**Directions for this task:**
Your answer should be the lines below from the one holding "ENEMY_FLEET (battle m);" through the one holding "last_game_score := last_game_score", copied exactly and with nothing else.
Top of Material shown
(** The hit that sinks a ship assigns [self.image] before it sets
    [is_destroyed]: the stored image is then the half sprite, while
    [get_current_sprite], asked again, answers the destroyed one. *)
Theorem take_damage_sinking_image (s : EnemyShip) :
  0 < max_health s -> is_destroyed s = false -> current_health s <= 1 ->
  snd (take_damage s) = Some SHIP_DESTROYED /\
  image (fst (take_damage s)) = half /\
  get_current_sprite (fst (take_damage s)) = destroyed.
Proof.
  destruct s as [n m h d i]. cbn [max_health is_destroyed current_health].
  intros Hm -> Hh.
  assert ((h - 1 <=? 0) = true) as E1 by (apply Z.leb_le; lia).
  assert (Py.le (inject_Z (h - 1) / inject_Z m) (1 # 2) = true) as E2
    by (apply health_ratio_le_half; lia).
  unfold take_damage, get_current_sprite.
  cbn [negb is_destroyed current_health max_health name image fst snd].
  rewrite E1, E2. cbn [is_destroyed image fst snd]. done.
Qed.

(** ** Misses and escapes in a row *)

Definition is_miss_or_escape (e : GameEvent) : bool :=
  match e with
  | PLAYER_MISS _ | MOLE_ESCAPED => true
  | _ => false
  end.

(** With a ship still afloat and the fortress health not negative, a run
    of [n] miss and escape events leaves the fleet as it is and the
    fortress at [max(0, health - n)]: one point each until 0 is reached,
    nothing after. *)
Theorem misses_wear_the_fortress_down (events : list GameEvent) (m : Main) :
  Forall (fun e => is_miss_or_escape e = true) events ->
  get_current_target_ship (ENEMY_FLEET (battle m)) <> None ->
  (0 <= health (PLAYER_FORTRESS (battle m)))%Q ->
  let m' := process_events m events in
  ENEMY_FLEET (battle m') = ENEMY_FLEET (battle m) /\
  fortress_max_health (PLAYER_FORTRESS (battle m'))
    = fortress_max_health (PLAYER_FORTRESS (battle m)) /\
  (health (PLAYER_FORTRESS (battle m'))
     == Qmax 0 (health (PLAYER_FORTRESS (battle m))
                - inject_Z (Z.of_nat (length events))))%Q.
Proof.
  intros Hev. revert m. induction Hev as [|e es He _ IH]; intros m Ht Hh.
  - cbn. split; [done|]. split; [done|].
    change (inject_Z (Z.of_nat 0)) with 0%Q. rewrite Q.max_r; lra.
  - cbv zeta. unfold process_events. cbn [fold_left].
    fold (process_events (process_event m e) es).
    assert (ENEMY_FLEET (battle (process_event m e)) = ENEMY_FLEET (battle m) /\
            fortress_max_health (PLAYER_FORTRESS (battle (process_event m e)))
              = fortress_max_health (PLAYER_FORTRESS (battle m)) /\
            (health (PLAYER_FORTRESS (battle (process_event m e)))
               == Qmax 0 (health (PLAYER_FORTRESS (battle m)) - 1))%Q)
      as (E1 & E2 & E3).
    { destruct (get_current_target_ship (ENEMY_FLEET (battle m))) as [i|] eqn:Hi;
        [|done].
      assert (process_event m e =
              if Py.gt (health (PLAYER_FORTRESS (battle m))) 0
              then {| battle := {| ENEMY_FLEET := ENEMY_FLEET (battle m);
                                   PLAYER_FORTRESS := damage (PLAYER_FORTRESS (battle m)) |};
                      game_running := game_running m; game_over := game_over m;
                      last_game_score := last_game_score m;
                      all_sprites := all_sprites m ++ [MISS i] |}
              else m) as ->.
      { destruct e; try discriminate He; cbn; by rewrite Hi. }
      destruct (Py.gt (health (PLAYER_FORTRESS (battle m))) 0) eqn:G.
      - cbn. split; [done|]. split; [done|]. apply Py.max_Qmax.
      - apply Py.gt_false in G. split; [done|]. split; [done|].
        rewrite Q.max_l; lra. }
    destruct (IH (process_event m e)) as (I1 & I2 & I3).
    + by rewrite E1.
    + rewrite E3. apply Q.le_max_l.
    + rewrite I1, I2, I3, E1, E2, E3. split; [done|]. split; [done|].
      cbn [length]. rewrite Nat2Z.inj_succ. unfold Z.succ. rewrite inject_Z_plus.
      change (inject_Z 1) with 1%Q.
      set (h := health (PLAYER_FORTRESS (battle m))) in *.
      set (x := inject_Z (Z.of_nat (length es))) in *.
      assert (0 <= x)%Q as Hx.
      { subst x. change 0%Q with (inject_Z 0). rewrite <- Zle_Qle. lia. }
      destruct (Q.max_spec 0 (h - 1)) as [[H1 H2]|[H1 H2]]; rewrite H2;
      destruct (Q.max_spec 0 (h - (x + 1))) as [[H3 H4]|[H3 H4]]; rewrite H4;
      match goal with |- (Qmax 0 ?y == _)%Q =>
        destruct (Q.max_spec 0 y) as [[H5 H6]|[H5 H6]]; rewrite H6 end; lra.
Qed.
Bottom of Material shown
**Response to this exercise:**
              then {| battle := {| ENEMY_FLEET := ENEMY_FLEET (battle m);
                                   PLAYER_FORTRESS := damage (PLAYER_FORTRESS (battle m)) |};
                      game_running := game_running m; game_over := game_over m;
                      last_game_score := last_game_score m;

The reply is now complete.